Every human being possesses creative potential waiting to be realized. Some people express it more visibly than others and therefore stand out in society. Scientists, philosophers, leaders, entrepreneurs, and innovators have shaped the world through their creative drive. Others have made profound contributions quietly, behind the scenes, such as an employee in a large research company whose innovation transforms an industry, even though the recognition goes to the organization.

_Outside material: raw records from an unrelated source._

(* ===== verification/ThreadTest.v ===== *)
(** * The thread tests (src/test/lib/ThreadTest.cpp)

    A function and one thread share a variable of the function: the thread writes
    it, the function waits for the thread and then checks it.  The statements of
    both are interleaved in any way; a timed wait may end at any time (so the
    lengths of the sleeps and of the waits do not matter), and the thread may
    fail to start: then a user-mode [CxPlatThreadCreate] reports success with a
    null handle ([user_thread_create]), and the other platforms report the failure.
    A write to the variable after the function has returned is recorded.  The
    states are finitely many, and the theorems are proved by exploring them. *)

From S2P Require Import Prelude Explore.

(** The values of the shared variable: [INITIAL_THREAD_ID_VALUE], the identifier of
    the thread (the system gives no thread the identifier -1), a number. *)
Inductive shared_value := INITIAL_THREAD_ID_VALUE | CurThreadID | Number (z : Z).

(** Statements of the thread. *)
Inductive worker_statement :=
  | CxPlatSleep
  | CheckInitial (line : Z)      (** [TEST_EQUAL_GOTO(Context->ThreadId, INITIAL_THREAD_ID_VALUE)] *)
  | Store (v : shared_value).

(** Statements of the function.  [ScopeBegin] and [ScopeEnd] bound the life of the
    variable.  [ThreadDelete] stands behind the label [Failure]; [AsyncDtor] is run
    by the end of a block and by a return from it. *)
Inductive test_statement :=
  | ScopeBegin (v : shared_value)
  | ThreadCreate (line : Z) (start : list worker_statement)
  | ThreadWaitForever
  | ThreadWaitWithTimeout (line : Z) (expected : bool)
  | CheckEqual (line : Z) (v : shared_value)
  | CheckNotEqual (line : Z) (v : shared_value)
  | ThreadDelete
  | AsyncCtor (start : list worker_statement)
  | AsyncWait
  | AsyncWaitFor (line : Z)      (** [TEST_FALSE(Async.WaitFor(...))] *)
  | AsyncDtor
  | ScopeEnd.

#[export] Instance shared_value_eq_dec : EqDecision shared_value.
Proof. solve_decision. Defined.
#[export] Instance worker_statement_eq_dec : EqDecision worker_statement.
Proof. solve_decision. Defined.
#[export] Instance test_statement_eq_dec : EqDecision test_statement.
Proof. solve_decision. Defined.

(** ** The programs *)

(** [ThreadFn], with or without a delay. *)
Definition ThreadFn (delayed : bool) : list worker_statement :=
  (if delayed then [CxPlatSleep] else []) ++ [CheckInitial 29; Store CurThreadID].

Definition CxPlatTestThreadBasic : list test_statement :=
  [ScopeBegin INITIAL_THREAD_ID_VALUE; ThreadCreate 53 (ThreadFn false); ThreadWaitForever;
   CheckNotEqual 57 INITIAL_THREAD_ID_VALUE; ThreadDelete; ScopeEnd].

Definition CxPlatTestThreadWaitTimeout : list test_statement :=
  [ScopeBegin INITIAL_THREAD_ID_VALUE; ThreadCreate 123 (ThreadFn true);
   ThreadWaitWithTimeout 125 false; ThreadWaitWithTimeout 127 true;
   CheckNotEqual 129 INITIAL_THREAD_ID_VALUE; ThreadDelete; ScopeEnd].

(** The last block is only compiled on Windows. *)
Definition CxPlatTestThreadAsync (windows : bool) : list test_statement :=
  [AsyncCtor []; AsyncDtor] ++
  [ScopeBegin (Number 0); AsyncCtor [Store (Number 123)]; AsyncWait; CheckEqual 78 (Number 123); AsyncDtor; ScopeEnd] ++
  [ScopeBegin INITIAL_THREAD_ID_VALUE; AsyncCtor [Store CurThreadID]; AsyncWait;
   CheckNotEqual 88 INITIAL_THREAD_ID_VALUE; AsyncDtor; ScopeEnd] ++
  (if windows
   then [ScopeBegin (Number 0); AsyncCtor [CxPlatSleep; Store (Number 0xdeadbeaf)]; AsyncWaitFor 99;
         CheckEqual 100 (Number 0); AsyncWait; CheckNotEqual 102 (Number 0); AsyncDtor; ScopeEnd]
   else []).

(** ** Their steps *)

(** [variable] is [None] outside its scope; [thread] is [None] when there is none;
    [joined] is [ThreadCompleted] of the asynchronous call. *)
Record thread_test := mkThreadTest {
  code : list test_statement;
  failure : option Z;
  variable : option shared_value;
  thread : option (list worker_statement);
  joined : bool;
  thread_failure : option Z;
  dangling : bool;               (** the thread wrote outside the variable's scope *)
  late : nat;                    (** timed waits that timed out *)
  unstarted : bool               (** a thread could not be created *)
}.

#[export] Instance thread_test_eq_dec : EqDecision thread_test.
Proof. solve_decision. Defined.

Inductive thread_label := Main | TimesOut | NoThread | Worker.

Definition thread_labels : list thread_label := [Main; TimesOut; NoThread; Worker].

Lemma thread_labels_complete l : l ∈ thread_labels.
Proof. destruct l; unfold thread_labels; set_solver. Qed.

Definition set_code (k : list test_statement) (w : thread_test) : thread_test :=
  mkThreadTest k (failure w) (variable w) (thread w) (joined w) (thread_failure w) (dangling w) (late w) (unstarted w).
Definition set_variable (v : option shared_value) (w : thread_test) : thread_test :=
  mkThreadTest (code w) (failure w) v (thread w) (joined w) (thread_failure w) (dangling w) (late w) (unstarted w).
Definition set_thread (t : option (list worker_statement)) (j : bool) (w : thread_test) : thread_test :=
  mkThreadTest (code w) (failure w) (variable w) t j (thread_failure w) (dangling w) (late w) (unstarted w).
Definition set_late (w : thread_test) : thread_test :=
  mkThreadTest (code w) (failure w) (variable w) (thread w) (joined w) (thread_failure w) (dangling w) (S (late w)) (unstarted w).

Definition set_unstarted (w : thread_test) : thread_test :=
  mkThreadTest (code w) (failure w) (variable w) (thread w) (joined w) (thread_failure w) (dangling w) (late w) true.

(** A failed check goes to the label [Failure] or returns: what is left is the
    clean-up of the block it is in. *)
Fixpoint unwind (k : list test_statement) : list test_statement :=
  match k with
  | ThreadDelete :: _ => [ThreadDelete; ScopeEnd]
  | AsyncDtor :: ScopeEnd :: _ => [AsyncDtor; ScopeEnd]
  | _ :: k => unwind k
  | [] => []
  end.

Definition check (line : Z) (ok : bool) (k : list test_statement) (w : thread_test) : thread_test :=
  if ok then set_code k w
  else mkThreadTest (unwind k) (Some line) (variable w) (thread w) (joined w) (thread_failure w) (dangling w) (late w) (unstarted w).

Section Steps.
(** Whether [CxPlatThreadCreate] reports a failure to create the thread. *)
Variable reports : bool.

(** The thread has ended, or there is none to wait for. *)
Definition waitable (w : thread_test) : bool := match thread w with Some (_ :: _) => false | _ => true end.

Definition main_step (w : thread_test) : option thread_test :=
  match code w with
  | [] => None
  | ScopeBegin v :: k => Some (set_variable (Some v) (set_code k w))
  | ThreadCreate _ start :: k | AsyncCtor start :: k => Some (set_thread (Some start) false (set_code k w))
  | ThreadWaitForever :: k => if waitable w then Some (set_code k w) else None
  | ThreadWaitWithTimeout line expected :: k =>
      match thread w with
      | Some [] => Some (check line (Bool.eqb true expected) k w)
      | Some _ => None
      | None => Some (check line (Bool.eqb false expected) k w)
      end
  | CheckEqual line v :: k => x ← variable w; Some (check line (bool_decide (x = v)) k w)
  | CheckNotEqual line v :: k => x ← variable w; Some (check line (bool_decide (x <> v)) k w)
  | ThreadDelete :: k => Some (set_code k w)
  | AsyncWait :: k => if waitable w then Some (set_thread (thread w) true (set_code k w)) else None
  | AsyncWaitFor line :: k =>
      match thread w with
      | Some [] => Some (check line false k (set_thread (thread w) true w))
      | Some _ => None
      | None => Some (set_code k w)
      end
  | AsyncDtor :: k => if joined w || waitable w then Some (set_thread None false (set_code k w)) else None
  | ScopeEnd :: k => Some (set_variable None (set_code k w))
  end.

Definition timeout_step (w : thread_test) : option thread_test :=
  match code w, thread w with
  | ThreadWaitWithTimeout line expected :: k, Some _ => Some (check line (Bool.eqb false expected) k (set_late w))
  | AsyncWaitFor line :: k, Some _ => Some (set_code k (set_late w))
  | _, _ => None
  end.

(** A failed creation: [TEST_CXPLAT] returns; the asynchronous call goes on without
    a thread. *)
Definition no_thread_step (w : thread_test) : option thread_test :=
  match code w with
  | ThreadCreate line _ :: k =>
      if reports
      then Some (mkThreadTest [ScopeEnd] (Some line) (variable w) None false (thread_failure w) (dangling w) (late w) true)
      else Some (set_unstarted (set_thread None false (set_code k w)))
  | AsyncCtor _ :: k => Some (set_unstarted (set_thread None false (set_code k w)))
  | _ => None
  end.

Definition worker_step (w : thread_test) : option thread_test :=
  match thread w with
  | Some (CxPlatSleep :: k) => Some (set_thread (Some k) (joined w) w)
  | Some (CheckInitial line :: k) =>
      Some (if bool_decide (variable w = Some INITIAL_THREAD_ID_VALUE) then set_thread (Some k) (joined w) w
            else mkThreadTest (code w) (failure w) (variable w) (Some []) (joined w) (Some line)
                   (dangling w || bool_decide (variable w = None)) (late w) (unstarted w))
  | Some (Store v :: k) =>
      Some match variable w with
           | Some _ => set_variable (Some v) (set_thread (Some k) (joined w) w)
           | None => mkThreadTest (code w) (failure w) None (Some k) (joined w) (thread_failure w) true (late w) (unstarted w)
           end
  | _ => None
  end.

Definition thread_test_step (w : thread_test) (l : thread_label) : option thread_test :=
  match l with
  | Main => main_step w
  | TimesOut => timeout_step w
  | NoThread => no_thread_step w
  | Worker => worker_step w
  end.
End Steps.

Definition thread_test_start (program : list test_statement) : thread_test :=
  mkThreadTest program None None None false None false 0 false.

(** ** All runs *)

(** The statements that are left, also those of threads still to be started. *)
Definition work (c : test_statement) : nat :=
  match c with ThreadCreate _ start | AsyncCtor start => S (length start) | _ => 1 end.

Definition weight (w : thread_test) : nat :=
  (sum_list_with work (code w) + match thread w with Some k => length k | None => 0 end)%nat.

(** Checks that may fail although the threads were created: the timed waits, and
    the look at the variable after a wait that timed out. *)
Definition timing_lines : list Z := [99; 100; 125; 127].

Definition acceptable (reports : bool) (program : list test_statement) (w : thread_test) : bool :=
  (negb (dangling w) || bool_decide (failure w = Some 127)) &&
  (dangling w || bool_decide (thread_failure w = None)) &&
  (unstarted w || match failure w with None => true | Some line => bool_decide (line ∈ timing_lines) end) &&
  (if bool_decide (code w = [])
   then unstarted w || negb (bool_decide (program = CxPlatTestThreadWaitTimeout)) ||
        Bool.eqb (bool_decide (failure w = None)) (Nat.eqb (late w) 1)
   else enabled (thread_test_step reports) thread_labels w) &&
  decreasing (thread_test_step reports) thread_labels weight w.

Definition programs : list (list test_statement) :=
  [CxPlatTestThreadBasic; CxPlatTestThreadWaitTimeout; CxPlatTestThreadAsync false; CxPlatTestThreadAsync true].

Lemma thread_explored reports program :
  program ∈ programs ->
  exists found, closed (thread_test_step reports) thread_labels (acceptable reports program) found = true /\
    thread_test_start program ∈ found.
Proof.
  intros Hp. exists (explore (thread_test_step reports) thread_labels 5000 [thread_test_start program] []).
  assert (program = CxPlatTestThreadBasic \/ program = CxPlatTestThreadWaitTimeout \/
    program = CxPlatTestThreadAsync false \/ program = CxPlatTestThreadAsync true) as Hc by (unfold programs in Hp; set_solver).
  split; [|apply (proj1 (bool_decide_eq_true _))]; destruct Hc as [->|[->|[->| ->]]], reports; vm_compute; reflexivity.
Qed.

(** The thread tests, in every run.  The thread's own check of the variable never
    fails unless the variable is gone; the function's checks after a completed
    wait never fail; when the threads could be created, the only checks that can
    fail are those of the timed waits and the one at line 100, which looks at the
    variable after a wait that timed out.  Every run ends, and the test with timed
    waits passes exactly when the first one timed out and the second did not.  The
    thread writes to the variable of a function that has returned only when the
    second timed wait of that test has timed out (line 127). *)
Theorem thread_tests_runs reports program ls w :
  program ∈ programs ->
  steps (thread_test_step reports) (thread_test_start program) ls = Some w ->
  (dangling w = true -> failure w = Some 127) /\
  (dangling w = false -> thread_failure w = None) /\
  (unstarted w = false -> forall line, failure w = Some line -> line ∈ timing_lines) /\
  (length ls <= weight (thread_test_start program))%nat /\
  (code w <> [] -> exists l w', thread_test_step reports w l = Some w') /\
  (code w = [] -> unstarted w = false -> program = CxPlatTestThreadWaitTimeout -> failure w = None <-> late w = 1%nat).
Proof.
  intros Hp Hr. destruct (thread_explored reports program Hp) as (found & Hc & Hs).
  destruct (closed_runs _ _ thread_labels_complete _ _ _ _ _ Hc Hs Hr) as [Ha _].
  unfold acceptable in Ha. rewrite !andb_true_iff in Ha. destruct Ha as [[[[Hd Ht] Hf] Hm] _]. split_and!.
  - intros E. rewrite E in Hd. by apply bool_decide_eq_true in Hd.
  - intros E. rewrite E in Ht. by apply bool_decide_eq_true in Ht.
  - intros E line Hline. rewrite E, Hline in Hf. by apply bool_decide_eq_true in Hf.
  - eapply (closed_bound _ _ thread_labels_complete _ _ weight _ _ _ Hc Hs); [|done].
    intros w1 Hg. unfold acceptable in Hg. rewrite !andb_true_iff in Hg. by destruct Hg as [_ Hg].
  - intros Hne. rewrite (bool_decide_false _ Hne) in Hm. exact (enabled_step _ _ thread_labels_complete _ Hm).
  - intros He Hu Hpr. rewrite (bool_decide_true _ He), Hu, (bool_decide_true _ Hpr) in Hm. apply Bool.eqb_prop in Hm.
    rewrite <- (bool_decide_eq_true (failure w = None)), Hm. apply Nat.eqb_eq.
Qed.

(** The thread sleeps during the first wait and ends during the second. *)
Definition on_time : list thread_label :=
  [Main; Main; TimesOut; Worker; Worker; Worker; Main; Main; Main; Main].

Lemma thread_tests_runs_witness :
  exists w, steps (thread_test_step true) (thread_test_start CxPlatTestThreadWaitTimeout) on_time = Some w /\
    code w = [] /\ failure w = None /\ dangling w = false.
Proof.
  eexists. split; [vm_compute; reflexivity|].
  edestruct (thread_tests_runs true CxPlatTestThreadWaitTimeout on_time) as (_ & _ & _ & _ & _ & Hend);
    [unfold programs; set_solver|vm_compute; reflexivity|].
  split; [reflexivity|]. split; [apply Hend; reflexivity|reflexivity].
Defined.

(** Both waits time out: the function returns, and the thread then writes to its
    variable. *)
Lemma thread_outlives_context :
  exists w, steps (thread_test_step true) (thread_test_start CxPlatTestThreadWaitTimeout)
      [Main; Main; TimesOut; Worker; Worker; TimesOut; Main; Main; Worker] = Some w /\
    code w = [] /\ failure w = Some 127 /\ dangling w = true.
Proof. eexists. split; [vm_compute; reflexivity|]. done. Qed.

Those who create more did not necessarily receive greater talent at birth; they simply learned how to develop what they were given.
Action as a Path to Growth
Human beings were created to act and to create. It is always better to act than to remain stagnant. When there is nothing urgent to do, one should still engage in meaningful activity rather than fall into passivity. Any positive action is better than inertia, as long as it does not lead to harm.
Creative engagement is a path to spiritual growth. Contrary to the teachings of certain religious movements that promote withdrawal or asceticism, Judaism does not advocate disengagement from society. People are meant to function within the world. Isolation weakens both the individual and the community.
We are not meant to escape life — but to elevate it through purposeful action.
Adapted from the book “Dan’s Journey in Search of the Meaning of Life” by Roni Dayan.